■ Task statement: The data below should be duplicated in full, unchanged.

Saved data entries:

-- Opening Marker --

(** * The webhook pipeline of github-app-saketh: gateway, adapters, queue loops

    A shallow embedding of the Go sources and the properties of the pipeline

      HTTP webhook -> WebhookHandler -> raw queue -> adapter.NormalizeEvent
                   -> normalized queue -> DeliverEvent -> Platform BE

    Conventions.
    - A Go [string] is a [string]; a [[]byte] is a [list byte];
      [[]byte(s)] is [list_byte_of_string s].
    - A Go [int] is a [Z]; the one addition the sources perform on ints is
      written with its 64-bit wrap-around ([int_add]).
    - [http.Header] is a [gmap string (list string)] keyed by canonical
      header names, as net/http stores it.
    - Calls that leave the process (the response writer, the AMQP channel,
      outbound HTTP, the clock, token issuance) are the constructors of [IO];
      a Go function that performs them is a [Prog], and [run] executes a
      [Prog] against a [World] that answers every call, returning the result
      together with the chronological trace of calls and answers.
    - [encoding/json] is the class [JSON]: one codec per Go type.
    - [log.Printf] calls, the publish mutex and context deadlines leave no
      mark in the model. *)

From Stdlib Require Import ZArith String Ascii List Bool Lia.
From Stdlib Require Import Init.Byte DecimalString.
From stdpp Require Import base option gmap strings list.

Import ListNotations.
Local Open Scope string_scope.
Local Open Scope list_scope.
Local Open Scope Z_scope.

(** ** Go values *)

Definition bytes := list byte.

Definition byte_to_Z (b : byte) : Z := Z.of_N (Byte.to_N b).

Definition byte_of_Z (z : Z) : byte :=
  match Byte.of_N (Z.to_N (z mod 256)) with
  | Some b => b
  | None => x00
  end.

(** [[]byte(s)] and [string(b)]. *)
Definition to_bytes (s : string) : bytes := list_byte_of_string s.
Definition of_bytes (b : bytes) : string := string_of_list_byte b.

(** Go's [int] on a 64-bit platform: [x + y] wraps around. *)
Definition int_wrap (z : Z) : Z := (z + 2 ^ 63) mod 2 ^ 64 - 2 ^ 63.
Definition int_add (x y : Z) : Z := int_wrap (x + y).
Definition is_int (z : Z) : Prop := - 2 ^ 63 <= z < 2 ^ 63.

(** [error] values: a message, possibly wrapping another error ([%w]). *)
Inductive error : Type :=
| errorString (msg : string)
| wrapError (msg : string) (inner : error).

(** A Go [(T, error)] pair whose error is checked before the value is used. *)
Definition result (A : Type) : Type := (A + error)%type.
Definition Ok {A} (a : A) : result A := inl a.
Definition Err {A} (e : error) : result A := inr e.

Definition is_ok {A} (r : result A) : bool :=
  match r with inl _ => true | inr _ => false end.

(** ** strings *)

Module strings.

Fixpoint HasPrefix (s prefix : string) : bool :=
  match prefix, s with
  | EmptyString, _ => true
  | String p prefix', String c s' => Ascii.eqb p c && HasPrefix s' prefix'
  | String _ _, EmptyString => false
  end.

(** [s[n:]] for [n] within the string. *)
Fixpoint drop (n : nat) (s : string) : string :=
  match n, s with
  | O, _ => s
  | S n', String _ s' => drop n' s'
  | S _, EmptyString => EmptyString
  end.

Definition lower_ascii (c : ascii) : ascii :=
  let n := N_of_ascii c in
  if ((65 <=? n) && (n <=? 90))%N then ascii_of_N (n + 32) else c.

(** [strings.ToLower] as it is on a string of ASCII bytes: 'A'..'Z' are
    folded, all else is kept. On other strings Go also folds the upper-case
    letters beyond ASCII and replaces invalid UTF-8, which this function
    does not: what is stated of a lower-cased string is stated of ASCII
    strings. The comparisons of mapBitbucketStatus come out the same on
    every string, since no letter of "added", "removed" or "renamed" is the
    lower case of a letter beyond ASCII. *)
Fixpoint ToLower (s : string) : string :=
  match s with
  | EmptyString => EmptyString
  | String c s' => String (lower_ascii c) (ToLower s')
  end.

-- Closing Marker --

■ Response to the task:
(** * The webhook pipeline of github-app-saketh: gateway, adapters, queue loops

    A shallow embedding of the Go sources and the properties of the pipeline

      HTTP webhook -> WebhookHandler -> raw queue -> adapter.NormalizeEvent
                   -> normalized queue -> DeliverEvent -> Platform BE

    Conventions.
    - A Go [string] is a [string]; a [[]byte] is a [list byte];
      [[]byte(s)] is [list_byte_of_string s].
    - A Go [int] is a [Z]; the one addition the sources perform on ints is
      written with its 64-bit wrap-around ([int_add]).
    - [http.Header] is a [gmap string (list string)] keyed by canonical
      header names, as net/http stores it.
    - Calls that leave the process (the response writer, the AMQP channel,
      outbound HTTP, the clock, token issuance) are the constructors of [IO];
      a Go function that performs them is a [Prog], and [run] executes a
      [Prog] against a [World] that answers every call, returning the result
      together with the chronological trace of calls and answers.
    - [encoding/json] is the class [JSON]: one codec per Go type.
    - [log.Printf] calls, the publish mutex and context deadlines leave no
      mark in the model. *)

From Stdlib Require Import ZArith String Ascii List Bool Lia.
From Stdlib Require Import Init.Byte DecimalString.
From stdpp Require Import base option gmap strings list.

Import ListNotations.
Local Open Scope string_scope.
Local Open Scope list_scope.
Local Open Scope Z_scope.

(** ** Go values *)

Definition bytes := list byte.

Definition byte_to_Z (b : byte) : Z := Z.of_N (Byte.to_N b).

Definition byte_of_Z (z : Z) : byte :=
  match Byte.of_N (Z.to_N (z mod 256)) with
  | Some b => b
  | None => x00
  end.

(** [[]byte(s)] and [string(b)]. *)
Definition to_bytes (s : string) : bytes := list_byte_of_string s.
Definition of_bytes (b : bytes) : string := string_of_list_byte b.

(** Go's [int] on a 64-bit platform: [x + y] wraps around. *)
Definition int_wrap (z : Z) : Z := (z + 2 ^ 63) mod 2 ^ 64 - 2 ^ 63.
Definition int_add (x y : Z) : Z := int_wrap (x + y).
Definition is_int (z : Z) : Prop := - 2 ^ 63 <= z < 2 ^ 63.

(** [error] values: a message, possibly wrapping another error ([%w]). *)
Inductive error : Type :=
| errorString (msg : string)
| wrapError (msg : string) (inner : error).

(** A Go [(T, error)] pair whose error is checked before the value is used. *)
Definition result (A : Type) : Type := (A + error)%type.
Definition Ok {A} (a : A) : result A := inl a.
Definition Err {A} (e : error) : result A := inr e.

Definition is_ok {A} (r : result A) : bool :=
  match r with inl _ => true | inr _ => false end.

(** ** strings *)

Module strings.

Fixpoint HasPrefix (s prefix : string) : bool :=
  match prefix, s with
  | EmptyString, _ => true
  | String p prefix', String c s' => Ascii.eqb p c && HasPrefix s' prefix'
  | String _ _, EmptyString => false
  end.

(** [s[n:]] for [n] within the string. *)
Fixpoint drop (n : nat) (s : string) : string :=
  match n, s with
  | O, _ => s
  | S n', String _ s' => drop n' s'
  | S _, EmptyString => EmptyString
  end.

Definition lower_ascii (c : ascii) : ascii :=
  let n := N_of_ascii c in
  if ((65 <=? n) && (n <=? 90))%N then ascii_of_N (n + 32) else c.

(** [strings.ToLower] as it is on a string of ASCII bytes: 'A'..'Z' are
    folded, all else is kept. On other strings Go also folds the upper-case
    letters beyond ASCII and replaces invalid UTF-8, which this function
    does not: what is stated of a lower-cased string is stated of ASCII
    strings. The comparisons of mapBitbucketStatus come out the same on
    every string, since no letter of "added", "removed" or "renamed" is the
    lower case of a letter beyond ASCII. *)
Fixpoint ToLower (s : string) : string :=
  match s with
  | EmptyString => EmptyString
  | String c s' => String (lower_ascii c) (ToLower s')
  end.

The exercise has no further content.